> _What you are asked to do_
Beginning at the line containing "- destruct (drive k" in the material below and ending at the line containing "- split_and!; [done..|].", return each line exactly and add nothing.

══ Record extracts

Lemma can_act p id pc :
  base p -> p_crashed p = false -> p_done p = true \/ armed rs ->
  p_pcs p !! id = Some pc -> pc <> WStopped ->
  exists p', phase_step rs (next_label p id) p = Some p' /\ p_crashed p' = false /\
    forall x, x <> id -> p_pcs p' !! x = p_pcs p !! x.
Proof using Hfleet.
  intros [Hi Hn Hwf] Hc Hd Hpc Hne. destruct (Hwf _ _ Hpc) as (ro & Hr & Hok).
  assert (forall p1 pc', p_crashed p1 = false -> p_pcs p1 = p_pcs p ->
    exists p', Some (set_pc p1 id pc') = Some p' /\ p_crashed p' = false /\
    forall x, x <> id -> p_pcs p' !! x = p_pcs p !! x) as Hset.
  { intros p1 pc' Hc1 Hp1. eexists. split_and!; [done|done|]. intros x Hx. cbn.
    by rewrite lookup_insert_ne, Hp1 by done. }
  unfold next_label, phase_step. rewrite Hpc, Hc.
  destruct pc as [i|o|o|o st|o r|o r|o|o|i key st|]; rewrite ?Hr, ?Hpc; cbn [mbind option_bind goroutine_step];
    rewrite ?Hr, ?Hpc; cbn [mbind option_bind]; try (by apply Hset); try done.
  - destruct (p_done p) eqn:Ed; [by apply Hset|]. destruct Hd as [|Ha]; [done|].
    destruct ro as [w|]; [|by apply Hset]. destruct (start_key w i) as [key|[]] eqn:Ek; [by apply Hset|].
    apply start_key_Err in Ek. by destruct (Ha _ _ Hr).
  - destruct (p_done p) eqn:Ed; cbn; rewrite ?Hr, ?Hpc; cbn; rewrite ?Ed; by apply Hset.
  - rewrite op_query_request.
    destruct (serve_query 0 insertion_order _ (p_srv p) Hi (op_query_ok _ _ _ Hr Hok)) as (resp & s' & -> & _).
    cbn. by apply (Hset (set_srv p s')).
  - unfold look. destruct r as [st|e]; [|by apply Hset]. destruct o; repeat case_match; by apply (Hset (set_metrics _ _)).
  - unfold switch. repeat case_match; [by apply (Hset (set_metrics _ _))|by apply Hset|by apply (Hset (set_metrics _ _))].
Qed.

(** Let goroutine [id] take [k] actions: the actions and the state after them. *)
Fixpoint drive (k : nat) (id : nat) p : list wlabel * phase St :=
  match k with
  | O => ([], p)
  | S k =>
      match phase_step rs (next_label p id) p with
      | None => ([], p)
      | Some p' => let '(ls, p2) := drive k id p' in (next_label p id :: ls, p2)
      end
  end.

Fixpoint drive_all (k : nat) (ids : list nat) p : list wlabel * phase St :=
  match ids with
  | [] => ([], p)
  | id :: ids => let '(ls, p1) := drive k id p in
                 let '(ls', p2) := drive_all k ids p1 in (ls ++ ls', p2)
  end.

Lemma phase_run_app ls1 ls2 p : phase_run rs (ls1 ++ ls2) p = phase_run rs ls1 p ≫= phase_run rs ls2.
Proof.
  revert p. induction ls1 as [|l ls1 IH]; intros p; cbn; [done|].
  destruct (phase_step rs l p); cbn; [apply IH|done].
Qed.

Lemma drive_run k id p : phase_run rs (drive k id p).1 p = Some (drive k id p).2.
Proof.
  revert p. induction k as [|k IH]; intros p; cbn; [done|].
  destruct (phase_step rs (next_label p id) p) as [p1|] eqn:E; cbn; [|done].
  specialize (IH p1). destruct (drive k id p1) as [ls p2]. cbn in *. by rewrite E.
Qed.

Lemma drive_all_run k ids p : phase_run rs (drive_all k ids p).1 p = Some (drive_all k ids p).2.
Proof.
  revert p. induction ids as [|id ids IH]; intros p; cbn; [done|].
  pose proof (drive_run k id p) as H. destruct (drive k id p) as [ls p1]. cbn in H.
  specialize (IH p1). destruct (drive_all k ids p1) as [ls' p2]. cbn in *. by rewrite phase_run_app, H.
Qed.

Lemma wrank_zero pc : wrank pc = 0%nat -> pc = WStopped.
Proof. destruct pc as [|o|o|o|o|o| | | |]; cbn; try done; by destruct (is_post o). Qed.

Lemma stopped_stuck id p :
  (forall pc, p_pcs p !! id = Some pc -> pc = WStopped) -> phase_step rs (next_label p id) p = None.
Proof.
  intros H. unfold next_label, phase_step. destruct (p_pcs p !! id) as [pc|] eqn:Hp.
  - rewrite (H pc eq_refl). destruct (p_crashed p); [done|]. destruct (rs !! id); cbn; [|done].
    by rewrite Hp, (H pc eq_refl).
  - destruct (p_crashed p); [done|]. destruct (rs !! id); cbn; [|done]. by rewrite Hp.
Qed.

(** Actions enough for the goroutine to return, the others untouched. *)
Lemma drive_stops k id p :
  base p -> p_crashed p = false -> p_done p = true ->
  (forall pc, p_pcs p !! id = Some pc -> wrank pc <= k)%nat ->
  let p' := (drive k id p).2 in
  base p' /\ p_crashed p' = false /\ p_done p' = true /\
  (forall pc, p_pcs p' !! id = Some pc -> pc = WStopped) /\
  (forall x, x <> id -> p_pcs p' !! x = p_pcs p !! x).
Proof using Hfleet.
  assert (forall p k, base p -> p_crashed p = false -> p_done p = true ->
    (forall pc, p_pcs p !! id = Some pc -> pc = WStopped) -> drive k id p = ([], p)) as Hend.
  { intros p1 [|k'] _ _ _ H; [done|]. cbn. by rewrite stopped_stuck. }
  revert p. induction k as [|k IH]; intros p Hb Hc Hd Hk.
  { split_and!; try done. intros pc Hp. apply wrank_zero. specialize (Hk pc Hp). lia. }
  destruct (p_pcs p !! id) as [pc|] eqn:Hp.
  2: { cbn zeta. rewrite Hend by (try done; congruence). cbn. rewrite Hp. done. }
  destruct (decide (wrank pc = 0%nat)) as [Hz%wrank_zero|Hz].
  { subst pc. cbn zeta. rewrite Hend by (try done; congruence). cbn. rewrite Hp. split_and!; try done.
    by intros ? [= <-]. }
  destruct (can_act p id pc Hb Hc (or_introl Hd) Hp) as (p1 & E & Hc1 & Hx); [by intros ->|].
  pose proof (phase_step_effect _ _ _ Hb E) as He.
  cbn. rewrite E. destruct (IH p1) as (I1 & I2 & I3 & I4 & I5).
  - by eapply base_effect.
  - done.
  - by eapply effect_done.
  - intros pc1 Hp1. specialize (Hk pc eq_refl).
    assert (wrank pc1 < wrank pc)%nat; [|lia].
    pose proof (effect_rank _ _ _ Hd He) as Hr. rewrite next_label_step in Hr.
    assert (p_pcs p1 = <[id := pc1]> (p_pcs p)) as Eq.
    { apply map_eq. intros x. rewrite lookup_insert. case_decide; [by subst|by apply Hx]. }
    rewrite Eq in Hr. pose proof (total_insert wrank _ _ _ pc1 Hp). lia.
  - destruct (drive k id p1) as [ls p2]. cbn in *. split_and!; try done. intros x Hne. by rewrite I5, Hx.
Qed.

Lemma drive_all_stops k ids p :
  (forall pc, wrank pc <= k)%nat -> base p -> p_crashed p = false -> p_done p = true ->
  (forall id, is_Some (p_pcs p !! id) -> id ∈ ids \/ p_pcs p !! id = Some WStopped) ->
  base (drive_all k ids p).2 /\ p_crashed (drive_all k ids p).2 = false /\ all_stopped (drive_all k ids p).2.
Proof using Hfleet.
  intros Hk. revert p. induction ids as [|id ids IH]; intros p Hb Hc Hd Hids; cbn.
  - split_and!; [done..|]. intros x pc Hp. destruct (Hids x ltac:(eauto)) as [H|H]; [by inversion H|congruence].
  - destruct (drive_stops k id p Hb Hc Hd (fun pc _ => Hk pc)) as (I1 & I2 & I3 & I4 & I5).
    destruct (drive k id p) as [ls p1]. cbn [snd] in *.
    specialize (IH p1 I1 I2 I3). destruct (drive_all k ids p1) as [ls' p2]. cbn [snd] in *. apply IH.
    intros x [pc Hx]. destruct (decide (x = id)) as [->|Hne].
    + right. by rewrite Hx, (I4 pc Hx).
    + rewrite I5 in Hx |- * by done. destruct (Hids x ltac:(eauto)) as [H|H]; [|by right].
      apply elem_of_cons in H as [|]; [done|by left].
Qed.

Lemma drive_all_step k ids p : Forall (fun l => is_step l = true) (drive_all k ids p).1.
Proof.
  assert (forall id p, Forall (fun l => is_step l = true) (drive k id p).1) as Hd.
  { intros id. induction k as [|k IH]; intros p1; cbn; [done|].
    destruct (phase_step _ _ p1) as [p2|]; cbn; [|done]. specialize (IH p2). destruct (drive k id p2).
    constructor; [apply next_label_step|done]. }
  revert p. induction ids as [|id ids IH]; intros p; cbn; [done|].
  specialize (Hd id p). destruct (drive k id p) as [ls p1]. specialize (IH p1).
  destruct (drive_all k ids p1). by apply Forall_app.
Qed.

════

> _Exercise result_
  - destruct (drive k id p1) as [ls p2]. cbn in *. split_and!; try done. intros x Hne. by rewrite I5, Hx.
Qed.

Lemma drive_all_stops k ids p :
  (forall pc, wrank pc <= k)%nat -> base p -> p_crashed p = false -> p_done p = true ->
  (forall id, is_Some (p_pcs p !! id) -> id ∈ ids \/ p_pcs p !! id = Some WStopped) ->
  base (drive_all k ids p).2 /\ p_crashed (drive_all k ids p).2 = false /\ all_stopped (drive_all k ids p).2.
Proof using Hfleet.
  intros Hk. revert p. induction ids as [|id ids IH]; intros p Hb Hc Hd Hids; cbn.
  - split_and!; [done..|]. intros x pc Hp. destruct (Hids x ltac:(eauto)) as [H|H]; [by inversion H|congruence].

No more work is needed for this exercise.